As the sun is rising to shine
over the ocean into the sky
the whole world, ancient and new
holds the beauty inside you
An old classic fire circle song. Great as a three part round, though you can accomplish eight parts and create a cacophonous experience! Here I recorded it on the fly with a four part version. For a more beautiful rendering check out Libana's version. It's originally "show to us..." but commonly sung "bring to us, or "give to us",
Rise up o flame
by thy light glowing
give to us beauty
vision and joy
I recently met Debbie Nargi-Brown at Song Village and she has a whole bunch of awesome, rhythmic songs. She teaches West African style drumming, and is an extremely embodied songleader. A force of nature. Here is her website. She has a few albums of music, much of which is singalong friendly. This song resonated with me as a kind of internal pep-talk, whenever I start to think in absolutes, imagining failing and giving up, whether about minor or major things in life. It takes faith and hope to move through these feelings.
Part One: This is a roadblock, not the end of the road. When I get knocked down, I get back up again.
Part Two: I don't care what you've been told, now is the time to take back control. This is not the end of your dreams. Life is not what it seems.
Part Three: Faith, Hope, to believe. Faith, Hope, to receive.
We'll Roll the ol' chariot along,
We'll Roll the ol' chariot along,
We'll Roll the ol' chariot along,
And we'll all hang on behind!
A pot of Irish stew
Wouldn't do us any Harm x3
...And we'll all hang on behind!
We'll Roll... Etc.
A classic capstan shanty. African American in origin, there are early records of it being sung at corn shuckings and log rollings in the Dismal Swamp area of Georgia. The words come from a Salvation Army Hymn, and the tune is a Scottish reel. In some versions, the biblical "golden wheel" replaces the chariot. The verse about Nelson's blood is making reference to the aftermath of the battle of Trafalgar, (1805) in which Admiral Lord Nelson died, and his body was placed in a barrel of rum. The crew was said to have drunk grog in honor of Nelson, out of that very barrel, and from thereon grog was sometimes known as "Nelson's Blood".
Another old haunting round, popularized by Libana. Here is their (again way more professional) recording. I've also heard this song, or a very similar version, attributed to being a Jewish Nigun, it could very well be all of these things.

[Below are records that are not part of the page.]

(* ===== verification/PhysMem.v ===== *)
(** * Physical memory (kernel/src/mem/PhysRegion.cpp, PhysicalAllocator.cpp)

    The page allocator: regions of at most 24576 pages with a bitmap of the free
    ones, chained when the memory is larger, and the allocator over the memory
    map of the platform.  Filling a page with zeros and logging are left out;
    the spin lock makes each operation one step. *)

From S2P Require Import Prelude.
Local Open Scope mach_scope.

Definition arch_page_size : Z := 4096.
Definition kMinPages : Z := 4.
Definition kMaxPages : Z := 24576.
Definition kMaxRegions : nat := 10.
Definition bitmapWords : nat := 384.

Record PhysRegion := {
  base : Z; len : Z; allocatable : Z; bitmapMax : Z; lastAllocIdx : Z; bitmap : list Z
}.

Definition set_last (i : Z) (r : PhysRegion) : PhysRegion :=
  Build_PhysRegion (base r) (len r) (allocatable r) (bitmapMax r) i (bitmap r).
Definition set_bitmap (b : list Z) (r : PhysRegion) : PhysRegion :=
  Build_PhysRegion (base r) (len r) (allocatable r) (bitmapMax r) (lastAllocIdx r) b.

Definition CanAllocate (length : Z) : bool := u64 (arch_page_size * kMinPages) <? length.

(** [bitmap[i / 64] |= 1 << (i % 64)]. *)
Definition mark_free (b : list Z) (i : Z) : res (list Z) :=
  w ← aget b (i / 64); aset b (i / 64) (w .| u64 (1 << (i mod 64))).

Fixpoint init_loop (n : nat) (i : Z) (b : list Z) : res (list Z) :=
  match n with
  | O => Ok b
  | S n => b ← mark_free b i; init_loop n (i + 1) b
  end.

Definition commonInit (base len numPages : Z) : res PhysRegion :=
  _ ← REQUIRE (numPages <=? kMaxPages);
  let bitmapMax := u64 (numPages - 1) in
  b ← init_loop (Z.to_nat bitmapMax) 0 (replicate bitmapWords 0);
  Ok (Build_PhysRegion base len (u64 (numPages * arch_page_size)) bitmapMax 0 b).

Definition newRegion (base len : Z) : res PhysRegion :=
  let pages := len / arch_page_size in
  _ ← REQUIRE (kMinPages <=? pages);
  let pages := if kMaxPages <? pages then kMaxPages else pages in
  commonInit base len pages.

(** The constructor of a further region of [parent]'s memory. *)
Definition childRegion (parent : PhysRegion) (offset : Z) : res PhysRegion :=
  _ ← REQUIRE (offset mod arch_page_size =? 0);
  let base := u64 (base parent + offset) in
  let len := u64 (len parent - offset) in
  let pages := len / arch_page_size in
  _ ← REQUIRE (kMinPages <=? pages);
  let pages := if kMaxPages <? pages then kMaxPages else pages in
  commonInit base len pages.

(** The loop of [initNextIfNeeded]: the regions appended to the chain. *)
Fixpoint next_loop (fuel : nat) (this : PhysRegion) (offset remaining : Z) : res (list PhysRegion) :=
  match fuel with
  | O => Stuck
  | S fuel =>
      if CanAllocate remaining then
        child ← childRegion this offset;
        rest ← next_loop fuel this (u64 (offset + allocatable child)) (u64 (remaining - allocatable child));
        Ok (child :: rest)
      else Ok []
  end.
Definition next_fuel (this : PhysRegion) : nat := S (Z.to_nat (len this / (arch_page_size * kMinPages))).
Definition initNextIfNeeded (this : PhysRegion) : res (list PhysRegion) :=
  let offset := allocatable this in
  _ ← REQUIRE (offset mod arch_page_size =? 0);
  let remaining := u64 (len this - allocatable this) in
  _ ← REQUIRE (offset mod arch_page_size =? 0);
  if (remaining =? 0) || negb (CanAllocate remaining) then Ok []
  else next_loop (next_fuel this) this offset remaining.

(** [__builtin_ffsl]: one more than the position of the lowest set bit. *)
Fixpoint ffs_loop (n : nat) (i w : Z) : Z :=
  match n with
  | O => 0
  | S n => if Z.testbit w i then i + 1 else ffs_loop n (i + 1) w
  end.
Definition ffsl (w : Z) : Z := ffs_loop 64 0 w.

(** The search of [alloc] from word [i], over [n] words. *)
Fixpoint alloc_scan (n : nat) (i : Z) (r : PhysRegion) : res (option (Z * PhysRegion)) :=
  match n with
  | O => Ok None
  | S n =>
      w ← aget (bitmap r) i;
      if w =? 0 then alloc_scan n (i + 1) r
      else
        let bitOff := u64 (ffsl w - 1) in
        _ ← REQUIRE (bitOff <=? 63);
        let pageOff := u64 (i * 64 + bitOff) in
        b ← aset (bitmap r) i (w .& u64 (Z.lnot (1 << bitOff)));
        let pageAddr := u64 (base r + pageOff * arch_page_size) in
        Ok (Some (pageAddr, set_last i (set_bitmap b r)))
  end.

Definition region_alloc (r : PhysRegion) : res (Z * PhysRegion) :=
  let maxIdx := (bitmapMax r + 63) / 64 in
  x ← alloc_scan (Z.to_nat (maxIdx - lastAllocIdx r)) (lastAllocIdx r) r;
  match x with
  | Some p => Ok p
  | None =>
      if lastAllocIdx r =? 0 then Ok (0, r)
      else
        let r := set_last 0 r in
        x ← alloc_scan (Z.to_nat maxIdx) 0 r;
        match x with Some p => Ok p | None => Ok (0, r) end
  end.

Definition checkAddress (r : PhysRegion) (addr : Z) : bool :=
  (base r <=? addr) && (addr <? u64 (base r + allocatable r)).

Fixpoint region_free (r : PhysRegion) (pages : list Z) (freed : Z) : res (Z * PhysRegion) :=
  match pages with
  | [] => Ok (freed, r)
  | page :: pages =>
      if checkAddress r page then
        let pageOff := u64 (page - base r) / arch_page_size in
        _ ← REQUIRE (pageOff <? bitmapMax r);
        b ← mark_free (bitmap r) pageOff;
        region_free (set_bitmap b r) pages (s32 (freed + 1))
      else region_free r pages freed
  end.

Definition getAvailableBytes (chain : list PhysRegion) : Z :=
  foldl (fun sum r => u64 (sum + allocatable r)) 0 chain.

(** ** The allocator *)

(** Each element is a region with the regions chained to it. *)
Record PhysicalAllocator := { regions : list (list PhysRegion); allocatedPages : Z }.

(** The regions that the constructor makes of the platform's memory map. *)
Fixpoint create_regions (map : list (Z * Z)) (n : nat) : res (list (list PhysRegion)) :=
  match map with
  | [] => Ok []
  | (baseAddr, length) :: map =>
      if CanAllocate length then
        _ ← REQUIRE (Nat.ltb n kMaxRegions);
        r ← newRegion baseAddr length;
        rest ← create_regions map (S n);
        Ok ([r] :: rest)
      else create_regions map n
  end.
Definition newPhysicalAllocator (map : list (Z * Z)) : res PhysicalAllocator :=
  rs ← create_regions map 0;
  _ ← REQUIRE (negb (Nat.eqb (length rs) 0));
  Ok {| regions := rs; allocatedPages := 0 |}.

Fixpoint notify_loop (l : list (list PhysRegion)) : res (list (list PhysRegion)) :=
  match l with
  | [] => Ok []
  | chain :: l =>
      match chain with
      | [] => Stuck
      | head :: _ =>
          children ← initNextIfNeeded head;
          rest ← notify_loop l;
          Ok ((head :: children) :: rest)
      end
  end.
Definition notifyRegionsVm (a : PhysicalAllocator) : res PhysicalAllocator :=
  rs ← notify_loop (regions a); Ok {| regions := rs; allocatedPages := allocatedPages a |}.

Fixpoint alloc_chain (chain : list PhysRegion) : res (Z * list PhysRegion) :=
  match chain with
  | [] => Ok (0, [])
  | r :: chain =>
      '(page, r) ← region_alloc r;
      if negb (page =? 0) then Ok (page, r :: chain)
      else '(page, chain) ← alloc_chain chain; Ok (page, r :: chain)
  end.
Fixpoint alloc_regions (l : list (list PhysRegion)) : res (Z * list (list PhysRegion)) :=
  match l with
  | [] => Ok (0, [])
  | chain :: l =>
      '(page, chain) ← alloc_chain chain;
      if negb (page =? 0) then Ok (page, chain :: l)
      else '(page, l) ← alloc_regions l; Ok (page, chain :: l)
  end.
Definition allocPage (a : PhysicalAllocator) : res (Z * PhysicalAllocator) :=
  '(page, rs) ← alloc_regions (regions a);
  Ok (page, {| regions := rs;
               allocatedPages := if page =? 0 then allocatedPages a else u64 (allocatedPages a + 1) |}).

(** [None] if no region contains the address. *)
Fixpoint free_chain (chain : list PhysRegion) (addr : Z) : res (option (list PhysRegion)) :=
  match chain with
  | [] => Ok None
  | r :: chain =>
      if checkAddress r addr then
        '(_, r) ← region_free r [addr] 0; Ok (Some (r :: chain))
      else x ← free_chain chain addr; Ok (option_map (cons r) x)
  end.
Fixpoint free_regions (l : list (list PhysRegion)) (addr : Z) : res (option (list (list PhysRegion))) :=
  match l with
  | [] => Ok None
  | chain :: l =>
      x ← free_chain chain addr;
      match x with
      | Some chain => Ok (Some (chain :: l))
      | None => x ← free_regions l addr; Ok (option_map (cons chain) x)
      end
  end.
Definition freePage (a : PhysicalAllocator) (addr : Z) : res PhysicalAllocator :=
  x ← free_regions (regions a) addr;
  match x with
  | Some rs => Ok {| regions := rs; allocatedPages := u64 (allocatedPages a - 1) |}
  | None => Panic
  end.

Definition getTotalPages (a : PhysicalAllocator) : Z :=
  foldl (fun bytes chain => u64 (bytes + getAvailableBytes chain)) 0 (regions a) / arch_page_size.

(** ** Bitmaps *)

Definition bit (b : list Z) (p : Z) : bool := Z.testbit (b !!! Z.to_nat (p / 64)) (p mod 64).
Definition bitmap_ok (b : list Z) : Prop := length b = bitmapWords /\ Forall (is_u 64) b.

Lemma bitmap_word b i : bitmap_ok b -> (i < bitmapWords)%nat -> is_u 64 (b !!! i).
Proof.
  intros [Hl Hb] Hi. rewrite Forall_forall in Hb. apply Hb. apply list_elem_of_lookup_total_2. lia.
Qed.

(** Replacing word [p / 64] by one that differs in bit [p mod 64] only. *)
Lemma bitmap_update b p w v :
  bitmap_ok b -> 0 <= p < kMaxPages -> is_u 64 w ->
  (forall k, 0 <= k < 64 -> Z.testbit w k = if k =? p mod 64 then v else Z.testbit (b !!! Z.to_nat (p / 64)) k) ->
  let b' := <[Z.to_nat (p / 64) := w]> b in
  bitmap_ok b' /\ forall q, 0 <= q -> bit b' q = if q =? p then v else bit b q.
Proof.
  intros [Hl Hb] Hp Hw Hk b'. unfold kMaxPages in Hp. split.
  - unfold b'. split; [by rewrite length_insert|]. by apply Forall_insert.
  - intros q Hq. unfold bit, b'. unfold bitmapWords in Hl.
    assert (p / 64 < 384) by (apply Z.div_lt_upper_bound; lia). assert (0 <= p / 64) by (apply Z.div_pos; lia).
    assert (0 <= q / 64) by (apply Z.div_pos; lia).
    pose proof (Z.mod_pos_bound q 64). pose proof (Z.div_mod q 64). pose proof (Z.div_mod p 64).
    rewrite list_insert_lookup_total by lia. destruct (Z.eqb_spec q p) as [->|Hne].
    + rewrite decide_True by done. rewrite Hk by lia. by rewrite Z.eqb_refl.
    + case_decide as E; [|done]. rewrite Hk by lia.
      destruct (Z.eqb_spec (q mod 64) (p mod 64)); [lia|]. by rewrite E.
Qed.

Lemma testbit_one k j : 0 <= k < 64 -> 0 <= j -> Z.testbit (1 << k) j = (j =? k).
Proof.
  intros. rewrite Z.shiftl_1_l, Z.pow2_bits_eqb by lia. apply Z.eqb_sym.
Qed.
Lemma one_u64 k : 0 <= k < 64 -> u64 (1 << k) = 1 << k.
Proof.
  intros. apply wrap_small. rewrite Z.shiftl_1_l. pose proof (Z.pow_lt_mono_r 2 k 64). pose proof (Z.pow_pos_nonneg 2 k).
  unfold is_u. lia.
Qed.
Lemma one_is_u k : 0 <= k < 64 -> is_u 64 (1 << k).
Proof. intros. rewrite <- one_u64 by done. by apply wrap_range. Qed.

Lemma page_word p : 0 <= p < kMaxPages -> 0 <= p / 64 < Z.of_nat bitmapWords.
Proof. unfold kMaxPages, bitmapWords. intros. split; [apply Z.div_pos; lia|apply Z.div_lt_upper_bound; lia]. Qed.

Lemma mark_free_ok b p :
  bitmap_ok b -> 0 <= p < kMaxPages ->
  exists b', mark_free b p = Ok b' /\ bitmap_ok b' /\ forall q, 0 <= q -> bit b' q = (q =? p) || bit b q.
Proof.
  intros Hb Hp. pose proof (page_word p Hp) as Hw. pose proof (Z.mod_pos_bound p 64 ltac:(lia)) as Hm.
  unfold mark_free. rewrite aget_ok by (destruct Hb as [-> _]; lia). cbn [mbind res_bind].
  rewrite aset_ok by (destruct Hb as [-> _]; lia). rewrite one_u64 by lia.
  assert (is_u 64 (b !!! Z.to_nat (p / 64))) by (apply bitmap_word; [done|lia]).
  destruct (bitmap_update b p (b !!! Z.to_nat (p / 64) .| (1 << (p mod 64))) true Hb Hp) as [H1 H2].
  - apply is_u_lor; [lia|done|]. by apply one_is_u.
  - intros k Hk. rewrite Z.lor_spec, testbit_one by lia. destruct (k =? p mod 64); [by rewrite orb_true_r|by rewrite orb_false_r].
  - eexists. split; [done|]. split; [done|]. intros q Hq. rewrite H2 by done. by destruct (q =? p).
Qed.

Sacred Space Song by Saro Lynch-Thomason
Part 1:
Oh we are whole again
We raise our wards again
In union with our kin
Oh we are safe
Part 2:
I wade deep, deep in the mystery
Seeking, sensing, reveling
Part 3:
We, we stand between the earth and
Earth and the sky
We fold together time and space
In the Winter, things quiet down a lot. This song reflects Gretchen's experience of being 'sanctified by silence' inside a cave. The words mean "Harmonize me with silence" and "Fill me with sacred silence"
Practice Tracks
Santo silencio llena me de...
Harmoniza me con silencio
A warmup song by The Polish Group Laboratorium Piesne. The words are not signifiers of specific meanings. Once I heard a description of this song that I liked, where the droning low part is the earth, our bodies, change, and the ever-present universality. The melody is our lives, our ups and downs, the slow churn of our dramas and our stories as individuals. And the high part is those rare moments of ecstasy breakthrough, that the rest of our lives refer back to or bear the markings of.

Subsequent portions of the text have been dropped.